Studie der Goethe-Universität Frankfurt identifiziert einen Mechanismus, der sich als Ansatzpunkt für neue Medikamente eignen könnte
Um
schneller zu wachsen, aktivieren Leukämiezellen typischerweise das Recycling
zelleigener Strukturen. So können sie schadhafte Bestandteile entsorgen und
sich besser mit Baustoffen versorgen. Forschende der Goethe-Universität
Frankfurt haben nun gezeigt, dass Leukämiezellen mit einer sehr häufig
auftretenden Mutation ganz spezielle Gene aktivieren, die für diesen Prozess
wichtig sind. Die Ergebnisse eröffnen künftige neue Therapieoptionen. Sie sind
nun in der Zeitschrift Cell Reports erschienen.
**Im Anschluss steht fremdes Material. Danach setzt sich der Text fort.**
(** ** The homestore log store

    Modelled from the spec: [homestore::HomeLogStore] ([write_async],
    [foreach], [truncate], [flush_sync]) belongs to the homestore library,
    a dependency of the repository.  The model follows the collaborator
    contract of the specification: a store indexed by LSN; [foreach] visits
    the records from a start LSN on in LSN order for as long as the visitor
    returns [true]; [truncate] removes the records up to and including an
    LSN; [flush_sync] makes the records up to an LSN durable and does
    nothing for the invalid sentinel LSN.  The calls received are kept in
    [calls], in order.  The specification leaves open whether a write at
    an LSN that already holds a record replaces it or is dropped; here it
    replaces it, and the round trip of an append through a replay is
    stated for an LSN that holds no record yet, where the two agree. *)
Module LogStore.

Inductive call :=
| WriteAsync (lsn : store_lsn_t) (b : Blob.t)
| Truncate (upto_lsn : store_lsn_t)
| FlushSync (upto_lsn : store_lsn_t).

Record t := mk {
  records : gmap Z Blob.t;
  durable : gset Z;
  calls : list call
}.

Definition empty : t := mk ∅ ∅ [].

Definition write_async (lsn : store_lsn_t) (b : Blob.t) (ls : t) : t :=
  mk (<[lsn := b]> (records ls))
     (durable ls ∖ {[lsn]})
     (calls ls ++ [WriteAsync lsn b]).

Definition truncate (upto_lsn : store_lsn_t) (ls : t) : t :=
  mk (filter (λ kv, upto_lsn < kv.1) (records ls))
     (filter (λ k, upto_lsn < k) (durable ls))
     (calls ls ++ [Truncate upto_lsn]).

Definition flush_sync (invalid_lsn : store_lsn_t) (upto_lsn : store_lsn_t)
    (ls : t) : t :=
  mk (records ls)
     (if decide (upto_lsn = invalid_lsn) then durable ls
      else durable ls ∪ filter (λ k, k ≤ upto_lsn) (dom (records ls)))
     (calls ls ++ [FlushSync upto_lsn]).

Definition lsn_le (x y : Z * Blob.t) : Prop := x.1 ≤ y.1.

#[global] Instance lsn_le_dec : RelDecision lsn_le.
Proof. intros x y. unfold lsn_le. apply _. Defined.

(** The records at or after [start_lsn], in LSN order. *)
Definition entries_from (start_lsn : store_lsn_t) (ls : t)
  : list (Z * Blob.t) :=
  merge_sort lsn_le
    (filter (λ kv, start_lsn ≤ kv.1) (map_to_list (records ls))).

(** The visitor threads the state [A] of its captures; it answers
    whether to go on, or [None] when its body has no defined result. *)
Fixpoint iterate {A} (es : list (Z * Blob.t))
    (cb : store_lsn_t → Blob.t → A → option (bool * A)) (a : A) : option A :=
  match es with
  | [] => Some a
  | (lsn, entry) :: rest =>
      match cb lsn entry a with
      | Some (true, a') => iterate rest cb a'
      | Some (false, a') => Some a'
      | None => None
      end
  end.

Definition foreach {A} (start_lsn : store_lsn_t)
    (cb : store_lsn_t → Blob.t → A → option (bool * A)) (ls : t) (a : A)
  : option A :=
  iterate (entries_from start_lsn ls) cb a.

End LogStore.

(** ** The superblock lock

    [folly::SharedMutexWritePriority m_sb_lock], of which the store only
    ever constructs [ReadHolder]s: a holder takes the lock shared and
    releases it at the end of the scope. *)
Module SharedMutex.

Inductive event := LockShared | UnlockShared.

Record t := mk { readers : nat; history : list event }.

Definition lock_shared (m : t) : t :=
  mk (S (readers m)) (history m ++ [LockShared]).

Definition unlock_shared (m : t) : t :=
  mk (Nat.pred (readers m)) (history m ++ [UnlockShared]).

End SharedMutex.

(** ** The replica-set superblock

    Modelled from the spec: [home_rs_superblk] is declared in
    [home_storage_engine.h]; the fields are those of the superblock
    layout of the specification ([uuid], 16 bytes;
    [commit_lsn], a signed 64-bit integer; [free_pba_store_id], an unsigned
    32-bit integer). *)
Module home_rs_superblk.

Record t := mk {
  uuid : list byte;
  commit_lsn : repl_lsn_t;
  free_pba_store_id : Z
}.

End home_rs_superblk.

(** ** HomeStateMachineStore *)
Module HomeStateMachineStore.

Record t := mk {
  m_sb : home_rs_superblk.t;
  m_sb_in_mem : home_rs_superblk.t;
  m_sb_lock : SharedMutex.t;
  m_free_pba_store : LogStore.t;
  m_last_write_lsn : repl_lsn_t
}.

(** The creating constructor: a fresh superblock for [rs_uuid], a new
    log store (whose id is [store_id]), and the in-memory copy of the
    superblock.  The members it does not assign start at zero. *)
Definition create (rs_uuid : list byte) (store_id : Z) : t :=
  let sb := home_rs_superblk.mk rs_uuid 0 store_id in
  mk sb sb (SharedMutex.mk 0 []) LogStore.empty 0.

(** [pba_list_t alloc_pbas(uint32_t) { return pba_list_t{}; }] *)
Definition alloc_pbas (size : Z) (st : t) : pba_list_t := [].

Definition commit_lsn (lsn : repl_lsn_t) (st : t) : t :=
  let holder := SharedMutex.lock_shared (m_sb_lock st) in
  let sb := m_sb_in_mem st in
  let sb' := home_rs_superblk.mk (home_rs_superblk.uuid sb) lsn
               (home_rs_superblk.free_pba_store_id sb) in
  mk (m_sb st) sb' (SharedMutex.unlock_shared holder)
     (m_free_pba_store st) (m_last_write_lsn st).

Definition get_last_commit_lsn (st : t) : repl_lsn_t * t :=
  let holder := SharedMutex.lock_shared (m_sb_lock st) in
  (home_rs_superblk.commit_lsn (m_sb_in_mem st),
   mk (m_sb st) (m_sb_in_mem st) (SharedMutex.unlock_shared holder)
      (m_free_pba_store st) (m_last_write_lsn st)).

Definition add_free_pba_record (lsn : repl_lsn_t) (pbas : pba_list_t)
    (st : t) : option t :=
  match serialize_pbas pbas with
  | Some b =>
      Some (mk (m_sb st) (m_sb_in_mem st) (m_sb_lock st)
              (LogStore.write_async (to_store_lsn lsn) b (m_free_pba_store st))
              lsn)
  | None => None
  end.

(** The visitor that [get_free_pba_records] hands to [foreach]; [cb] is
    the caller's callback, acting on the caller's state [A]. *)
Definition replay_visitor {A} (end_lsn : repl_lsn_t)
    (cb : repl_lsn_t → pba_list_t → A → A)
    (lsn : store_lsn_t) (entry : Blob.t) (a : A) : option (bool * A) :=
  let rlsn := to_repl_lsn lsn in
  let ret := bool_decide (rlsn < int64_wrap (end_lsn - 1)) in
  if bool_decide (rlsn < end_lsn) then
    match deserialize_pbas entry with
    | Some plist => Some (ret, cb rlsn plist a)
    | None => None
    end
  else Some (ret, a).

Definition get_free_pba_records {A} (start_lsn end_lsn : repl_lsn_t)
    (cb : repl_lsn_t → pba_list_t → A → A) (st : t) (a : A) : option A :=
  LogStore.foreach (to_store_lsn start_lsn) (replay_visitor end_lsn cb)
    (m_free_pba_store st) a.

Definition remove_free_pba_records_upto (lsn : repl_lsn_t) (st : t) : t :=
  mk (m_sb st) (m_sb_in_mem st) (m_sb_lock st)
     (LogStore.truncate (to_store_lsn lsn) (m_free_pba_store st))
     0.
FRANKFURT. Wissenschaftlerinnen und Wissenschaftler
um Prof. Stefan Müller vom Institut für Biochemie II der Goethe-Universität
haben in einer aktuellen Arbeit eine bestimmte Blutkrebs-Form untersucht, die
akute myeloische Leukämie, abgekürzt AML. Die Erkrankung tritt vor allem im
Erwachsenenalter auf und endet bei älteren Betroffenen oft tödlich. Bei einem
Drittel der AML-Patientinnen und -Patienten weisen die Krebszellen eine
charakteristische Veränderung ihres Erbguts auf. Diese Mutation betrifft das
sogenannte NPM1-Gen, das die Bauanleitung für ein Protein gleichen Namens
enthält.
Es war bereits bekannt, dass die mutierte NPM1-Variante (Kürzel:
NPM1c) ein wichtiger Faktor für die Entstehung von Leukämie ist. „Wir haben nun
aber mit einem interdisziplinären Team verschiedener Arbeitsgruppen der Goethe
Universität einen neuen Weg entdeckt, wie die NPM1c-Genvariante dies macht“,
erklärt Müller. Demnach greift das veränderte Protein in einen wichtigen
Zellprozess ein, die Autophagozytose. Dabei handelt es sich um einen
Stoffwechselweg, über den die Zelle eigene Strukturen recycelt. Diese
„Selbstverdauung“ dient einerseits der Beseitigung defekter Moleküle. „Außerdem
kann die Zelle so ihren Bedarf an wichtigen Bausteinen decken, etwa bei
Nährstoffmangel oder bei erhöhter Zellteilung, einem Charakteristikum von
Krebszellen“, erklärt Hannah Mende, Doktorandin und Erstautorin der Studie.
Bei der Autophagozytose erzeugt die Zelle zunächst eine Art
Müllbeutel, das Autophagosom. Darin verpackt sie die zellulären Bestandteile,
die zerlegt und gegebenenfalls wiederverwertet werden sollen. Der Müllbeutel
wird dann zum Wertstoffhof der Zelle transportiert, dem sogenannten Lysosom.
Mit Hilfe von Säure und Enzymen wird dort der Beutelinhalt abgebaut. Danach
werden die Bausteine in die Zelle entlassen, wo sie wiederverwendet werden
können. „Wir konnten nun zeigen, dass NPM1c sowohl die Produktion der
Autophagosomen als auch die der Lysosomen fördert“, sagt Müller.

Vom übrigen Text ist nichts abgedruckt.